● **WORK TO COMPLETE**
Each line of the data below from the one holding "dumpable (f_engine f1)" to the one holding "unfold fsm_Snapshot. cbn", inclusive, is to be reproduced exactly; no other line belongs in the answer.

——————————

(** C24. A Raft snapshot of an in-memory engine, restored on a node with an
    in-memory engine, when all file operations succeed, the keys and values fit
    the length fields of the dump and the version records on both nodes are
    intact: Snapshot writes its checkpoint into a new directory, Release leaves
    no file of it behind, and Restore of the archive succeeds. A node whose
    engine has a single tree then has exactly the store of the snapshot; a node
    whose engine is sharded has it and, besides, every key of its own that the
    snapshot does not hold, so that it has the store of the snapshot only if it
    had no other key. The applied index is the snapshot's sequence, and the epoch
    map is rebuilt from the version records the node ends with. *)
Theorem memory_snapshot_restore f1 f2 (dir1 dir2 now : bytes) (fs1 fs2 : filesystem) :
  dumpable (f_engine f1) → versions_wf (abs (f_engine f1)) →
  inv (f_engine f2) → versions_wf (kept (f_engine f2)) →
  (∀ p, snapshot_dir dir1 now `prefix_of` p → fs1 !! p = None) →
  ∃ d fs1' f2' fs3, fsm_Snapshot dir1 now f1 fs1 = Some (d, fs1') ∧ fsm_Release d fs1' = fs1
    ∧ fsm_Restore (fun _ => IoOk) dir2 f2 (fsm_Persist d fs1') fs2 = (Ok f2', fs3)
    ∧ abs (f_engine f2') = abs (f_engine f1) ∪ kept (f_engine f2)
    ∧ f_applied f2' = CurrentSequence (f_engine f1)
    ∧ ∀ k, f_keyEpoch f2' !! k = scanned_version (abs (f_engine f1) ∪ kept (f_engine f2)) k.
Proof.
  intros Hs Hv Hi2 Hv2 Hno. destruct (dumpable_dump _ Hs) as (buf & Eb & Hd).
  set (files := [([bs "dump"], buf)] : list file).
  assert (NoDup files.*1) as Hnd by apply NoDup_singleton.
  destruct (Persist_files (snapshot_dir dir1 now) files fs1 Hnd Hno) as (files' & Epersist & Hperm).
  apply Permutation_singleton_r in Hperm as ->.
  destruct (untar_snapshot dir2 files fs2 Hnd (dump_plain buf)) as (fs3 & Eu & Hl).
  destruct (Open_any data_order data_order_perm (f_engine f2) buf _ _ Hi2 Hd) as (e2 & Eo & Hi & Ha & Hseq); [apply Hs|].
  destruct (open_spec (set_engine f2 e2)) as (ke & Eopen & Hke);
    [exact Hi|change (versions_wf (abs e2)); rewrite Ha; by apply versions_wf_union|done|].
  unfold fsm_Snapshot. cbn [ce_CreateCheckpoint memory_checkpoint]. rewrite Eb. cbn [mbind option_bind].
  do 4 eexists. split; [reflexivity|]. split; [by apply (Release_clean _ files)|].
  split.
  { unfold fsm_Restore. cbn [ce_Close ce_Open memory_checkpoint].
    change (write_files (snapshot_dir dir1 now) _ fs1) with (write_files (snapshot_dir dir1 now) files fs1).
    rewrite Epersist. change [([bs "dump"], buf)] with files. rewrite Eu, Hl.
    replace ((list_to_map files : filesystem) !! [bs "dump"]) with (Some buf)
      by (symmetry; apply lookup_insert_eq).
    rewrite Eo, Eopen. reflexivity. }
  split; [exact Ha|]. split; [exact Hseq|]. intros k. cbn. rewrite Hke. cbn. by rewrite Ha.
Qed.
End memory.

(** ** Badger *)

#[export] Instance badger_checkpoint {DB Txn Item} `{BadgerDB DB Txn Item} `{DiskDB filesystem DB badgerErr} `{DataOrder} :
  CheckpointEngine DB := {
  ce_CreateCheckpoint db := match Badger.CreateCheckpoint db with Ok b => Some [([bs "dump"], b)] | _ => None end;
  ce_Close db fs := let '(fs, err) := disk_Close fs db in (fs, badger_err <$> err);
  ce_Open db fs dir :=
    match BadgerLife.engine_Open fs {| BadgerLife.be_db := Some db; BadgerLife.be_dir := dir |} with
    | (fs, (_, Some err)) => (fs, Err err)
    | (fs, (e, None)) => (fs, match BadgerLife.be_db e with Some db => Ok db | None => Panic end)
    end;
}.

——————————

● **RESPONSE FOR THIS EXERCISE**
  dumpable (f_engine f1) → versions_wf (abs (f_engine f1)) →
  inv (f_engine f2) → versions_wf (kept (f_engine f2)) →
  (∀ p, snapshot_dir dir1 now `prefix_of` p → fs1 !! p = None) →
  ∃ d fs1' f2' fs3, fsm_Snapshot dir1 now f1 fs1 = Some (d, fs1') ∧ fsm_Release d fs1' = fs1
    ∧ fsm_Restore (fun _ => IoOk) dir2 f2 (fsm_Persist d fs1') fs2 = (Ok f2', fs3)
    ∧ abs (f_engine f2') = abs (f_engine f1) ∪ kept (f_engine f2)
    ∧ f_applied f2' = CurrentSequence (f_engine f1)
    ∧ ∀ k, f_keyEpoch f2' !! k = scanned_version (abs (f_engine f1) ∪ kept (f_engine f2)) k.
Proof.
  intros Hs Hv Hi2 Hv2 Hno. destruct (dumpable_dump _ Hs) as (buf & Eb & Hd).
  set (files := [([bs "dump"], buf)] : list file).
  assert (NoDup files.*1) as Hnd by apply NoDup_singleton.
  destruct (Persist_files (snapshot_dir dir1 now) files fs1 Hnd Hno) as (files' & Epersist & Hperm).
  apply Permutation_singleton_r in Hperm as ->.
  destruct (untar_snapshot dir2 files fs2 Hnd (dump_plain buf)) as (fs3 & Eu & Hl).
  destruct (Open_any data_order data_order_perm (f_engine f2) buf _ _ Hi2 Hd) as (e2 & Eo & Hi & Ha & Hseq); [apply Hs|].
  destruct (open_spec (set_engine f2 e2)) as (ke & Eopen & Hke);
    [exact Hi|change (versions_wf (abs e2)); rewrite Ha; by apply versions_wf_union|done|].
  unfold fsm_Snapshot. cbn [ce_CreateCheckpoint memory_checkpoint]. rewrite Eb. cbn [mbind option_bind].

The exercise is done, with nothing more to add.